多くの少女タレントたちが、いろいろ、あるいはいそいそとテレビに出ている。中には48人も登場してくる歌い手のグループがいて、愚生はそういうのを好む一般的な現象についてどう理解したらよろしいのかをいつも考えてしまう。オタク文化だとひとくくりにする気はないのだが。
何がひきつける要素なのだろうか。つまらん現象だと一蹴するのはたやすい。しかし、それでは同時代を年齢の差はあったとしても、ここに厳然として生きている、老いたかつての青年としては寂しい。おおいに考えるべきである。
岡田有希子というアイドルがかつて存在した。存在したといのは、自死を選んでしまったからである。1986年、18才だった。二回目の自死への試みで亡くなったと覚えている。
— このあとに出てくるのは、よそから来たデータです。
Lemma clash_app_r l1 l2 s s1 : NoDup (l1 ++ l2).*1 → adds l1 s s1 → clash l2 s1 → clash (l1 ++ l2) s.
Proof.
  rewrite fmap_app. intros (_ & Hdisj & _)%NoDup_app [Ht1 _ _] (gvk & t & t' & Hin & Hl & Hne). exists gvk, t, t'.
  split_and!; [apply elem_of_app; by right| |done]. rewrite Ht1 in Hl.
  rewrite (not_elem_of_list_to_map_1 l1 gvk) in Hl; [done|]. intros H. apply (Hdisj gvk H).
  by apply (list_elem_of_fmap_2 fst) in Hin.
Qed.

(** A step of a registration: the state it reaches also keeps the unversioned
    kinds. *)
Definition registers (l : list (GroupVersionKind * GoType)) (s : Scheme) (r : outcome Scheme) : Prop :=
  reaches r (λ s', adds l s s' ∧ unversionedKinds s' = unversionedKinds s) (clash l s).

Lemma registers_bind l1 l2 s r k :
  NoDup (l1 ++ l2).*1 → registers l1 s r → (∀ s', registers l2 s' (k s')) → registers (l1 ++ l2) s (r ≫= k).
Proof.
  intros Hnd H1 H2. apply reaches_bind. eapply reaches_weaken; [exact H1| |].
  - intros s1 [Ha1 Hu1]. eapply reaches_weaken; [apply H2| |].
    + intros s2 [Ha2 Hu2]. split; [by eapply adds_app|congruence].
    + by apply clash_app_r.
  - intros (gvk & t & t' & Hin & H). exists gvk, t, t'. split; [apply elem_of_app; by left|done].
Qed.

Lemma registers_named gvk t s : gvk.1.2 ≠ "" → registers [(gvk, t)] s (AddKnownTypeWithName gvk t s).
Proof.
  intros Hv. unfold AddKnownTypeWithName. rewrite bool_decide_false by done.
  destruct (addObservedVersion_tables gvk.1 s) as (H1 & H2 & H3). rewrite H1.
  set (s1 := addObservedVersion gvk.1 s) in *.
  assert ((∀ t', gvkToType s !! gvk = Some t' → t' = t) → registers [(gvk, t)] s (Returns (add_type gvk t s1))) as Hadd.
  { intros Hfit. split; [|done]. split.
    - intros gvk'. cbn. rewrite H1, !lookup_insert, lookup_empty. by case_decide.
    - intros Hwf. apply add_type_wf; [by rewrite H1|]. unfold wf_Scheme. by rewrite H1, H2.
    - intros gvk' t1 t2 [= -> ->]%list_elem_of_singleton. apply Hfit. }
  destruct (gvkToType s !! gvk) as [oldT|] eqn:Hold; [case_bool_decide as Hne|].
  - exists gvk, t, oldT. split_and!; [by apply list_elem_of_singleton|done..].
  - apply Hadd. intros t' [= <-]. done.
  - by apply Hadd.
Qed.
そして、彼女の選択について考えれば考えるほど不思議な気がするのである。
彼女は、漫画チックな文字で文章を書き、ハートマークとか、非常に軽いタッチで発言を繰り返していた。そのこと自体はどうでもいいのだが、周囲の期待に耐えきれなかったのではあるまいかと思っている。用意周到に計算された存在のあり方でアイドル規定をされていたのだろうし、それに自己矛盾を感じていたのではないかと思っているのである。今でも。
さらにアイドルを生み出そうとしている大きな機構というかシステムの側にいるものたちと、受け手側の目的が一緒だからという理由で、その後多くのアイドルが登場してきたのだ。そもそも送り手と受け手は共犯関係にあると感じている。
そのオタクの群れの中のファンと自称する向きには、アイドルについて、身体性を求めているのではなく、バーチャルな役割存在を求めているのであると思う。みんな同じような貌をしているとしか思えないような映像を眺めて不思議になる。愚生は、誰が誰だか区別がつかないのである。テレビを見ていると。
そして、身体性の無いアイドルと、バーチャルな存在としてのアイドルという矛盾の中で、岡田有希子は、自己を語る言葉を失ってしまったのだと感じるのである。
自己を語っているという点では、若い女性のブログに多く見られる現象である。受け狙いのブログもある。いいではないか。言葉があるんだから。あるいは、自分を語っていることで、発散しているのかもしれないし。具体的に、この***とか+++とかのブログ・・・・というように紹介することはできない。言ったらおしまいである。ただし、あまりに稚拙である。語り口もそうだし、絵文字のオンパレードだし、がっかりすることがある。Twitterでどなたか批判している方があったが、ま、オレもひとのこたぁ言えないけど。
岡田有希子は、自己矛盾に気がついたのだと思っている。愚生は。あの時からである。1986年からである。しかし、それを語ることができなかったのだ。ブログなんてもんもなかったし。18才であるから、無理だという指摘もあるだろう。それでも自死を選ぶほど苦悩していたのなら、もっと語ってほしかったと思うのである。惜しい人を亡くしたもんだと、愚生は思っていたからである。なんとか対処の仕方もあっただろうにと思うからである。
肥大化した周囲の期待とアイドル路線というシミュレーションに、自己の言葉の貧しさ故に対抗できなかったのだ。せめての反抗であったのかもしれない。
Kという横浜国立大学にまで進学した女優がいる。村西とおるという監督の映画に出ていた人である。監督の名で、どういう女優であったかはおわかりであろうが。この人もまた興味のある人格であると思う。こちらは、言葉のレベルは高くて、なかなかおもしろいことばかり言っていた。それも私的なことをである。あるいは、母への反抗で女優になったという語り口もあるのだ、彼女には。
そういうものかなぁと思っていた。最近は何をしているんだろうか。知らないが。
このこともあるいはアイドル路線とシミュレーションされたシステムの存在とアイドル自身の個体というか、身体性との対立と一緒なのではないのかと思う。周到に計算された路線である。本人とはいっさい関係のないところで計算されている可能性がある。本人が拒否できないところで。
もっともっと自分のことを考えると言う意味でも、自分語りは大切であると思うのだが。
一番いいのは、自己のあり方まで規定されるようなことを巧妙に避けながら、「うまく」生きていくことでありまするよん。マジに。生き延びるために。これからアイドルになりたいという方に、一言忠告させていただきました。